5.9 KiB
Phase 2: Analysis Design
Objective
DEFINE autonomously which analyses the agent will perform and how.
Detailed Process
Step 1: Brainstorm Use Cases
From the workflow described by the user, think of typical questions they will ask.
Technique: "If I were this user, what would I ask?"
Example (US agriculture):
User said: "download crop data, compare year vs year, make rankings"
Questions they likely ask:
- "What's the corn production in 2023?"
- "How's soybean compared to last year?"
- "Did production grow or fall?"
- "How much did it grow?"
- "Does growth come from area or productivity?"
- "Which states produce most wheat?"
- "Top 5 soybean producers"
- "Did the ranking change vs last year?"
- "Production trend last 5 years?"
- "Forecast for next year?"
- "Average US yield"
- "Which state has best productivity?"
- "Did planted area increase?"
- "Compare Midwest vs South"
- "Production by region"
Objective: List 15-20 typical questions
Step 2: Group by Analysis Type
Group similar questions:
Group 1: Simple Queries (fetching + formatting)
- Questions: 1, 11, 13
- Required analysis: Data Retrieval
- Complexity: Low
Group 2: Temporal Comparisons (YoY)
- Questions: 2, 3, 4, 5
- Required analysis: YoY Comparison + Decomposition
- Complexity: Medium
Group 3: Rankings (sorting + share)
- Questions: 6, 7, 8
- Required analysis: State Ranking
- Complexity: Medium
Group 4: Trends (time series)
- Questions: 9
- Required analysis: Trend Analysis
- Complexity: Medium-High
Group 5: Projections (forecasting)
- Questions: 10
- Required analysis: Forecasting
- Complexity: High
Group 6: Geographic Aggregations
- Questions: 12, 14, 15
- Required analysis: Regional Aggregation
- Complexity: Medium
Step 3: Prioritize Analyses
Prioritization criteria:
- Frequency of use (based on described workflow)

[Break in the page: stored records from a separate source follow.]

Lemma run_hidden_layers (ir : index_rule) (v : torch_version) (d R : Z)
      (ls : list (RGCNLayer F)) :
  Forall (fun l => (exists a' env', RGCNLayer_init v a' env' = Ok l)
                   /\ is_input_layer l = false /\ in_feat l = d /\ out_feat l = d
                   /\ d <> 1 /\ num_rels l = R
                   /\ (forall act, activation l = Some act -> keeps_matrices act)) ls ->
  forall (g : DGLGraph F) (h : tensor F),
    norm_layout g = NormColumn -> norm_dtype g = Float32 ->
    index_dtype_ok ir (rel_dtype g) = true ->
    (forall e, In e (edges g) ->
       0 <= rel_type e < R /\ 0 <= src e < Z.of_nat (number_of_nodes g)) ->
    ndata_h g = Some (mkFT Float32 h) ->
    shape h = [Z.of_nat (number_of_nodes g); d] -> tensor_wf h ->
    exists h',
      run_layers ir ls g
      = Ok (mkGraph (number_of_nodes g) (edges g) (rel_dtype g) (norm_layout g)
                    (norm_dtype g) (ndata_id g) (Some (mkFT Float32 h')))
      /\ shape h' = [Z.of_nat (number_of_nodes g); d] /\ tensor_wf h'.
Proof.
  induction 1 as [|l ls Hl _ IH]; intros g h Hcol Hdt Hidx Hedges Hh Hsh Hwf.
  - exists h. cbn [run_layers]. destruct g as [n es rd nl nd ids hh]. cbn in *.
    subst hh. split; [reflexivity|]. split; assumption.
  - destruct Hl as ((a' & env' & Hinit) & Hmode & Hin & Hout & Hd & HR & Hact).
    destruct (forward_ok ir v a' env' l g Hinit) as (h1 & Hfw & Hsh1 & Hwf1).
    + split; [assumption|]. split; [now rewrite HR|]. rewrite Hmode.
      split; [assumption|]. split; [now rewrite Hout|].
      exists h. split; [assumption|]. split; [now rewrite Hin|assumption].
    + assumption.
    + cbn [run_layers]. rewrite Hfw. cbn [bind]. rewrite Hdt. cbn [promote].
      rewrite Hout in Hsh1.
      destruct (IH (mkGraph (number_of_nodes g) (edges g) (rel_dtype g)
                            (norm_layout g) Float32 (ndata_id g)
                            (Some (mkFT Float32 h1)))
                   h1 Hcol eq_refl Hidx Hedges eq_refl Hsh1 Hwf1)
        as (h' & Hrun & Hsh' & Hwf').
      exists h'. cbn [number_of_nodes edges ndata_id rel_dtype norm_layout norm_dtype]
        in Hrun, Hsh'.
      split; [assumption|]. split; assumption.
Qed.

- Analytical value (insight vs effort)
- Implementation complexity (easier first)
- Dependencies (does one analysis depend on another?)
Scoring:
| Analysis | Frequency | Value | Ease | Score |
|---|---|---|---|---|
| YoY Comparison | ⭐⭐⭐⭐⭐ | ⭐⭐⭐⭐⭐ | ⭐⭐⭐⭐ | 9.3/10 |
| State Ranking | ⭐⭐⭐⭐⭐ | ⭐⭐⭐⭐ | ⭐⭐⭐⭐⭐ | 9.3/10 |
| Regional Agg | ⭐⭐⭐⭐ | ⭐⭐⭐⭐ | ⭐⭐⭐⭐ | 8.0/10 |
| Trend Analysis | ⭐⭐⭐ | ⭐⭐⭐⭐⭐ | ⭐⭐⭐ | 7.3/10 |
| Data Retrieval | ⭐⭐⭐⭐⭐ | ⭐⭐⭐ | ⭐⭐⭐⭐⭐ | 8.3/10 |
| Forecasting | ⭐⭐ | ⭐⭐⭐⭐ | ⭐⭐ | 5.3/10 |
DECISION: Implement top 5
- YoY Comparison (9.3)
- State Ranking (9.3)
- Data Retrieval (8.3)
- Regional Aggregation (8.0)
- Trend Analysis (7.3)
Don't implement initially (can add later):
- Forecasting (5.3) - complex, occasional use
Step 4: Specify Each Analysis
For each selected analysis:
## Analysis: [Name]
**Objective**: [What it does in 1 sentence]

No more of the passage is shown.